Com’è riuscito secondo te il regista Emilio Russo a trasformare una narrazione un po’ stanca in materia incandescente – cito testualmente – con cui fare i conti qui ed ora?

Credo che ci sia riuscito attraverso il dialogo con noi. La cosa meravigliosa di Emilio è che lui si mette in gioco esattamente come un ragazzo di trent’anni anche se non li ha più. Sente però questa cosa come estremamente necessaria. Quindi anche il rapporto con noi è diverso, perché non è stata una regia in cui lui ci diceva cosa fare e come dire le battute: è stato proprio un lavoro d’insieme di tutti quanti che comprendeva le nostre proposte anche musicali. Io propongo delle cose che lui accetta oppure me ne propone altre. La stessa cosa si può dire dei testi, delle cose che abbiamo deciso di tenere o di tagliare, anche se Emilio è ovviamente già arrivato con una proposta drammaturgica. Poi però si è lavorato insieme in questo senso e questo rende il percorso vivo e di conseguenza incandescente, ancora caldo ogni sera.

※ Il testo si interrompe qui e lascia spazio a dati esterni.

(* ===================================================================== *)
(** ** Further properties: the priority computation *)
(* ===================================================================== *)

(** X1. Whatever value the priority query leaves behind, the priority handed
    to [threadCreate] lies in the valid range [0x18, 0x3F]. *)
Theorem n3ds_thread_priority_in_range (p : Z) :
  0x18 <= n3ds_thread_priority p <= 0x3F.
Proof.
  unfold n3ds_thread_priority.
  destruct (Z.ltb_spec (sint32 (p - 1)) 0x18);
    [ cbn; lia | destruct (Z.gtb_spec (sint32 (p - 1)) 0x3F); lia ].
Qed.

(** X2. The priority computation is monotone on the values whose decrement
    is defined: a caller with a larger priority number never gets a thread
    with a smaller one. *)
Theorem n3ds_thread_priority_monotone (p q : Z) :
  INT32_MIN < p -> p <= q -> q <= INT32_MAX ->
  n3ds_thread_priority p <= n3ds_thread_priority q.
Proof.
  intros Hp Hpq Hq. unfold n3ds_thread_priority.
  rewrite !sint32_small by (unfold INT32_MIN, INT32_MAX in *; lia).
  destruct (Z.ltb_spec (p - 1) 0x18), (Z.ltb_spec (q - 1) 0x18);
    repeat match goal with
           | |- context [ ?a >? ?b ] => destruct (Z.gtb_spec a b)
           end; lia.
Qed.

Lemma n3ds_thread_priority_monotone_witness :
  n3ds_thread_priority 0x20 <= n3ds_thread_priority 0x30.
Proof.
  apply n3ds_thread_priority_monotone; unfold INT32_MIN, INT32_MAX; lia.
Defined.

(* ===================================================================== *)
(** ** Further properties: the entry point as a whole *)
(* ===================================================================== *)

Lemma wrap32_mul_l a b : wrap32 (wrap32 a * b) = wrap32 (a * b).
Proof. unfold wrap32. apply Z.mul_mod_idemp_l. discriminate. Qed.

(** X3. The value returned by the entry point is decided by its first two
    tests alone: [INVALID_PARAMETER] when the configuration is not
    44100 Hz stereo, else [UNKNOWN_ERROR] when [ndspInit] reports zero, and
    otherwise no value at all. *)
Theorem n3ds_homebrew_init_returned
    (aSoloud aFlags aSamplerate aBuffer aChannels : Z)
    (env : init_env) (w : world) :
  returned (n3ds_homebrew_init aSoloud aFlags aSamplerate aBuffer aChannels
              env w)
  = if negb (aSamplerate =? 44100) || negb (aChannels =? 2)
    then Some INVALID_PARAMETER
    else if ndspInit_ret env =? 0 then Some UNKNOWN_ERROR else None.
Proof.
  destruct (Z.eqb_spec aSamplerate 44100) as [->|Hr];
    [destruct (Z.eqb_spec aChannels 2) as [->|Hc]|].
  - cbn [negb orb].
    destruct (Z.eqb_spec (ndspInit_ret env) 0) as [E|E].
    + unfold n3ds_homebrew_init. cbn [Z.eqb Pos.eqb negb orb].
      rewrite emit_bind, E. reflexivity.
    + rewrite (n3ds_homebrew_init_supported _ _ _ _ _ E).
      match goal with
      | |- context [ (init_session ?a ?b ?c ?e ≫= ?f) ?w0 ] =>
          destruct (init_session_never_finishes a b c e w0) as (w' & Hs & _);
          rewrite (bind_Fault _ f _ _ Hs)
      end.
      reflexivity.
  - unfold n3ds_homebrew_init.
    destruct (Z.eqb_spec 44100 44100) as [_|N]; [|contradiction].
    destruct (Z.eqb_spec aChannels 2); [contradiction|]. reflexivity.
  - unfold n3ds_homebrew_init.
    destruct (Z.eqb_spec aSamplerate 44100); [contradiction|]. reflexivity.
Qed.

Enrico, ti chiedo infine di commentare queste parole: Vi porteremo nella casa in fiamme, che è poi la vostra. Vi diremo che non abbiamo troppo tempo da perdere. Vi racconteremo una storia che non è una buona storia. Una storia che non basta conoscere, ma a cui dobbiamo imparare a credere. Parla del destino di un pianeta che diventa troppo caldo per poter essere abitato, che è poi anche il destino della nostra specie. Questa storia, ascoltata fino in fondo, ci dice anche che ognuno di noi può agire, può cambiare le cose, invertire la rotta. Forse non lo faremo. Crederci è difficile.

Mi colpisce particolarmente l’ultima frase, nel senso che tutti siamo ormai a conoscenza di quello che sta succedendo e lo vediamo giorno per giorno. Stiamo uscendo adesso da una pandemia di un anno e mezzo anche se non ne siamo ancora completamente fuori. Una pandemia dovuta probabilmente anche al nostro modo di gestire i rapporti con gli altri esseri viventi che vivono con noi su questo pianeta che non è nostro. Vedo però che ci sono interessi su cui non si riesce a soprassedere come quelli economici.

Penso che adesso siamo di fronte a un bivio: o facciamo dei piccoli gesti – perché basterebbero dei piccoli gesti come la consapevolezza che anche un lievissimo cambiamento delle nostre abitudini può modificare l’andamento climatico – oppure non li facciamo. Credo però che chi ha a cuore anche semplicemente il pianeta per i propri figli o per se stesso ancora per qualche anno se ne dovrà interessare in modo serio. Tra poco arriverà l’impatto e lì sarà dura tornare indietro.